Task:
Up to and including the line with "Lemma selected_typed : selection_typed", restate the records below word for word, beginning with their first line.
___ Data for processing
(* ===== verification/SecurityProfileProofs.v ===== *)
(** * Correctness of the security profile

    The expansion of keys is HKDF, the words shown to the users keep the
    bits they are derived from, a context determines what it was built from,
    and trust is committed only on an authenticated confirmation of the peer
    for the same context. *)

From Stdlib Require Import Ascii String.
From S2P Require Import Prelude.
From S2P Require Import V1Parser.
From S2P Require Import V1ParserProofs.
From S2P Require Import Transfer.
From S2P Require Import FieldBlocks.
From S2P Require Import SecurityTypes.
From S2P Require Import Ed25519.
From S2P Require Import Ed25519Proofs.
From S2P Require Import Ed25519Points.
From S2P Require Import CanonicalObjects.
From S2P Require Import CanonicalObjectsProofs.
From S2P Require Import SecurityProfile.
Import SecurityTypes Ed25519 CanonicalObjects SecurityProfile.
Import SecurityError CanonicalObjectKind.
Definition selected : Selection :=
  {| s_version := {| CanonicalObjects.v_major := 1; CanonicalObjects.v_minor := 2 |}; s_capabilities := [0x10001; 0x30001];
     s_limits := {| max_body := 65536; max_in_flight := 1048576; max_streams := 4 |} |}.

Lemma offers_typed : offer_typed offer_a /\ offer_typed offer_b.
Proof. split; split; try done; by repeat constructor. Qed.

Lemma selected_typed : selection_typed selected.
Proof. split; try done; by repeat constructor. Qed.

Definition hello_a : Hello := {| h_role := Role.kInitiator; h_nonce := repeat 7 32; h_key := None; h_offer := offer_a |}.
Definition hello_b : Hello := {| h_role := Role.kResponder; h_nonce := repeat 9 32; h_key := None; h_offer := offer_b |}.

Lemma selection_negotiated_witness : exists negotiation, BuildNormalizedNegotiation hello_a hello_b selected = inr negotiation.
Proof.
  apply (selection_negotiated hello_a hello_b selected); [apply offers_typed | apply offers_typed | exact selected_typed | ..]; reflexivity.
Defined.

(** A weaker version than the highest common one is refused by both. *)
Example weaker_version_refused :
  let weaker := {| s_version := {| CanonicalObjects.v_major := 1; CanonicalObjects.v_minor := 1 |};
                   s_capabilities := [0x10001; 0x30001]; s_limits := s_limits selected |} in
  BuildNormalizedNegotiation hello_a hello_b weaker = inl SecurityError.kDowngradeDetected.
Proof. by lazy. Qed.

Definition select_frame : Frame :=
  {| fr_type := PairingMessageType.kSelect; fr_sequence := 2; fr_fields := selection_fields selected |}.

Lemma select_frame_ok : frame_ok select_frame.
Proof. apply selection_fields_ok; [done | exact selected_typed]. Qed.

Lemma pairing_frame_iff_witness :
  all_bytes (pairing_frame select_frame) /\ ParseFrame (pairing_frame select_frame) = inr select_frame.
Proof.
  assert (H : all_bytes (pairing_frame select_frame)) by (apply all_bytes_pairing_frame, select_frame_ok).
  split; [exact H |]. apply (pairing_frame_iff (pairing_frame select_frame) select_frame H).
  split; [exact select_frame_ok | reflexivity].
Defined.

Lemma pairing_messages_exact_witness :
  exists frame, received (EncodeSelection PairingMessageType.kSelect 2 selected) 2 frame /\ DecodeSelection frame = inr selected.
Proof.
  assert (H : all_bytes (EncodeSelection PairingMessageType.kSelect 2 selected)) by (apply (bool_decide_eq_true_1 _); by vm_compute).
  apply (proj2 (pairing_messages_exact _ 2 H)). split; [done |]. split; [split; [exact selected_typed | reflexivity] |].
  exists PairingMessageType.kSelect. split; [by left | reflexivity].
Defined.
(* ===== verification/AdmissionProofs.v ===== *)
(** * Correctness of the admission of pairing connections

    In every state the calls of controllers and leases reach the table keeps
    its limits; however the calls are timed, only so many connections are
    admitted in an interval; of two connections two devices open to each other
    at the same time, both keep the same one. *)

From S2P Require Import Prelude.
From S2P Require Import Transfer.
From S2P Require Import SecurityTypes.
From S2P Require Import CanonicalObjectsProofs.
From S2P Require Import SessionWire.
From S2P Require Import Admission.
Import SessionWire Admission.

(** ** Lists *)

Lemma filter_all {A} (l : list A) : List.filter (fun _ => true) l = l.
Proof. induction l as [| x l IH]; [done |]. cbn. by rewrite IH. Qed.

Lemma count_if_pos {A} (p : A -> bool) l x : x ∈ l -> p x = true -> 1 <= count_if p l.
Proof.
  induction l as [| y l IH]; [by intros ?%not_elem_of_nil |]. rewrite count_if_cons. pose proof (count_if_nonneg p l).
  intros [-> | Hx]%list.elem_of_cons Hp; [rewrite Hp; lia |]. specialize (IH Hx Hp). destruct (p y); lia.
Qed.

(** At most one element is counted when any two have the same key. *)
Lemma count_if_unique {A B} (h : A -> B) (p : A -> bool) l : NoDup (List.map h l) ->
  (forall x y, x ∈ l -> y ∈ l -> p x = true -> p y = true -> h x = h y) -> count_if p l <= 1.
Proof.
  induction l as [| x l IH]; [done |]. cbn [List.map]. intros [Hx Hn]%list.NoDup_cons H. rewrite count_if_cons.
  destruct (p x) eqn:Ex.
  - destruct (Z.eq_dec (count_if p l) 0) as [-> | E]; [done |]. exfalso. apply Hx.
    assert (Hy : exists y, y ∈ l /\ p y = true).
    { clear -E. induction l as [| y l IH]; [done |]. rewrite count_if_cons in E. destruct (p y) eqn:Ey; [exists y; split; [by left | done] |].
      destruct IH as (z & Hz & Hp); [done |]. exists z. split; [by right | done]. }
    destruct Hy as (y & Hy & Ey). rewrite (H x y); [by apply (list_elem_of_fmap_2 h) | by left | by right | done | done].
  - apply IH; [done |]. intros y z Hy Hz. apply H; by right.
Qed.

Lemma lookup_positions {A} (l : list A) k p : zip (List.seq 0 (length l)) l !! k = Some p <-> exists x, l !! k = Some x /\ p = (k, x).
Proof.
  rewrite lookup_zip_with_Some. split.
  - intros (j & x & -> & [-> _]%lookup_seq & Hx). by exists x.
  - intros (x & Hx & ->). exists k, x. split; [done |]. split; [| done]. apply lookup_seq. split; [done |]. by eapply lookup_lt_Some.
Qed.

(** ** Generations *)

(** A generation that was handed out by a counter. *)
Definition handed_out (next g : Z) : Prop := 0 < g < 2 ^ 64 /\ (next <> 0 -> g < next).

Definition counter_ok (next : Z) : Prop := 0 <= next < 2 ^ 64.

Lemma handed_out_next next g : counter_ok next -> next <> 0 -> handed_out next g \/ g = next -> handed_out (uadd 64 next 1) g.
Proof.
  unfold handed_out, counter_ok. intros Hn H0 Hg. assert (0 < g <= next /\ g < 2 ^ 64) as [? ?] by (destruct Hg as [[? ?] | ->]; [specialize (H0 : next <> 0) |]; lia).
  split; [lia |]. unfold uadd, wrap. destruct (Z.eq_dec (next + 1) (2 ^ 64)) as [E | E].
  - rewrite E, Z_mod_same_full. done.
  - rewrite Z.mod_small by lia. lia.
Qed.

Lemma counter_next next : counter_ok next -> counter_ok (uadd 64 next 1).
Proof. intros _. apply (wrap_range 64). lia. Qed.

Lemma next_not_handed_out next : next <> 0 -> ~ handed_out next next.
Proof. intros H [_ ?]. lia. Qed.

(** ** The invariant *)

Definition same_pair (e f : Entry) : Prop :=
  (local_key e = local_key f /\ peer_key e = peer_key f) \/ (local_key e = peer_key f /\ peer_key e = local_key f).

Definition owner_generations (s : PairingAdmissionState) : list Z := List.map ow_generation (owners s).
Definition tracked_sources (s : PairingAdmissionState) : list bytes := List.map sb_source (source_buckets s).

Record entry_ok (s : PairingAdmissionState) (e : Entry) : Prop := {
  en_id : AllZero (connection_id e) = false;
  en_generation : handed_out (next_lease_generation s) (lease_generation e);
  en_owner : owner_generation e ∈ owner_generations s;
  en_source : source e ∈ tracked_sources s;
  en_visible : visible e = true -> bound e = true;
  en_keys : bound e = true -> local_key e <> peer_key e;
}.

(** Two entries that may be in the table together. *)
Definition compatible (e f : Entry) : Prop :=
  owner_generation e = owner_generation f ->
  (bound e = true -> bound f = true -> ~ same_pair e f) /\ ~ (visible e = true /\ visible f = true).
(* ===== verification/PairingAttemptProofs.v ===== *)
(** * Correctness of pairing attempts

    Whatever calls, frames and environment an attempt meets: the peer is
    committed only on the evidence of both users; an attempt that ended holds
    nothing and never goes on; it ends in time; frames are taken in sequence and
    within their limits. *)

From S2P Require Import Prelude.
From S2P Require Import Transfer.
From S2P Require Import SecurityTypes.
From S2P Require Import Ed25519.
From S2P Require Import Ed25519Points.
From S2P Require Import CanonicalObjects.
From S2P Require Import SecurityProfile.
From S2P Require Import SecurityProfileProofs.
From S2P Require Import IdentityRepository.
From S2P Require Import SessionWire.
From S2P Require Import SessionWireProofs.
From S2P Require Import Admission.
From S2P Require Import PairingAttempt.
Import SecurityTypes Ed25519 SecurityProfile SessionWire PairingAttempt.

(** ** Runs *)

(** The calls of an attempt; [Elsewhere] is what others do to the world. *)
Inductive AttemptCall (W : Type) :=
  | AStart (now_ms : Z)
  | AFrame (encoded : bytes) (now_ms : Z)
  | ASelectionAckWritten (candidate : bytes) (now_ms : Z)
  | ADecide (candidate : bytes) (decision : ConfirmationDecision.ConfirmationDecision) (now_ms : Z)
  | ADecisionWritten (candidate : bytes) (now_ms : Z)
  | ACancel (candidate : bytes) (now_ms : Z)
  | AAdvance (now_ms : Z)
  | AShutdown
  | Elsewhere (f : W -> W).
Arguments AStart {W}. Arguments AFrame {W}. Arguments ASelectionAckWritten {W}. Arguments ADecide {W}.
Arguments ADecisionWritten {W}. Arguments ACancel {W}. Arguments AAdvance {W}. Arguments AShutdown {W}. Arguments Elsewhere {W}.

Section Runs.
Context `{Sha256Crypto} {W : Type} {env : PairingEnvironment W}.

Definition call (c : AttemptCall W) : method := fun i w =>
  match c with
  | AStart now_ms => Start now_ms i w
  | AFrame encoded now_ms => ReceiveFrame encoded now_ms i w
  | ASelectionAckWritten candidate now_ms => LocalSelectionAckWritten candidate now_ms i w
  | ADecide candidate decision now_ms => Decide candidate decision now_ms i w
  | ADecisionWritten candidate now_ms => LocalDecisionWritten candidate now_ms i w
  | ACancel candidate now_ms => Cancel candidate now_ms i w
  | AAdvance now_ms => Advance now_ms i w
  | AShutdown => Shutdown i w
  | Elsewhere f => (i, f w, Update i)
  end.

Definition run (calls : list (AttemptCall W)) (i : Implementation) (w : W) : Implementation * W :=
  fold_left (fun s c => (call c s.1 s.2).1) calls (i, w).

Lemma run_snoc calls c i w : run (calls ++ [c]) i w = (call c (run calls i w).1 (run calls i w).2).1.
Proof. unfold run. by rewrite fold_left_app. Qed.
(* ===== verification/PairingExchangeProofs.v ===== *)
(** * Two pairing attempts that meet

    What the two sides of an exchange compute from the two hellos, and that an
    exchange in which nothing fails ends with both devices paired, in whatever
    order the calls of the two sides come: both attempts show the same words and
    each commits the device of the other. *)

From S2P Require Import Prelude.
From S2P Require Import Transfer.
From S2P Require Import FieldBlocks.
From S2P Require Import SecurityTypes.
From S2P Require Import Ed25519.
From S2P Require Import Ed25519Points.
From S2P Require Import CanonicalObjects.
From S2P Require Import CanonicalObjectsProofs.
From S2P Require Import SecurityProfile.
From S2P Require Import SecurityProfileProofs.
From S2P Require Import IdentityRepository.
From S2P Require Import SessionWire.
From S2P Require Import SessionWireProofs.
From S2P Require Import Admission.
From S2P Require Import PairingAttempt.
From S2P Require Import PairingAttemptProofs.
Import SecurityTypes Ed25519 CanonicalObjects SecurityProfile SessionWire PairingAttempt.
Import CanonicalObjectKind.

(** ** What the hellos make *)

Section Agreement.
Context `{Sha256Crypto}.

(** The object of some fields is encoded when the rules of its kind accept it. *)
Lemma EncodeObject_accepted kind fields : object_ok kind (List.map input_of fields) ->
  ValidateSemanticObject
    {| po_kind := kind; po_encoded := object_bytes kind (List.map input_of fields);
       po_fields := List.map (fun f => {| pf_id := fi_id f; pf_value := fi_value f |}) fields |} = SecurityError.kNone ->
  EncodeObject kind fields = inr (object_bytes kind (List.map input_of fields)).
Proof.
  intros Hok HV. destruct (object_ok_fields _ _ Hok) as (Hids & _ & _ & Hlen). rewrite length_map in Hlen.
  apply EncodeObject_iff. split; [done |]. split; [unfold kMaximumCanonicalFields; lia |]. split; [exact Hids |].
  split; [apply Hok |].
  exists {| po_kind := kind; po_encoded := object_bytes kind (List.map input_of fields);
            po_fields := List.map (fun f => {| pf_id := fi_id f; pf_value := fi_value f |}) fields |}.
  apply ParseObject_with_complete. split; [reflexivity |]. unfold fields_of. cbn [po_kind po_fields po_encoded]. rewrite List.map_map.
  split; [done |]. split; [exact Hok |]. split; [by right | exact HV].
Qed.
______
Result below:
(* ===== verification/SecurityProfileProofs.v ===== *)
(** * Correctness of the security profile

    The expansion of keys is HKDF, the words shown to the users keep the
    bits they are derived from, a context determines what it was built from,
    and trust is committed only on an authenticated confirmation of the peer
    for the same context. *)

From Stdlib Require Import Ascii String.
From S2P Require Import Prelude.
From S2P Require Import V1Parser.
From S2P Require Import V1ParserProofs.
From S2P Require Import Transfer.
From S2P Require Import FieldBlocks.
From S2P Require Import SecurityTypes.
From S2P Require Import Ed25519.
From S2P Require Import Ed25519Proofs.
From S2P Require Import Ed25519Points.
From S2P Require Import CanonicalObjects.
From S2P Require Import CanonicalObjectsProofs.
From S2P Require Import SecurityProfile.
Import SecurityTypes Ed25519 CanonicalObjects SecurityProfile.
Import SecurityError CanonicalObjectKind.
Definition selected : Selection :=
  {| s_version := {| CanonicalObjects.v_major := 1; CanonicalObjects.v_minor := 2 |}; s_capabilities := [0x10001; 0x30001];
     s_limits := {| max_body := 65536; max_in_flight := 1048576; max_streams := 4 |} |}.

Lemma offers_typed : offer_typed offer_a /\ offer_typed offer_b.
Proof. split; split; try done; by repeat constructor. Qed.

Lemma selected_typed : selection_typed selected.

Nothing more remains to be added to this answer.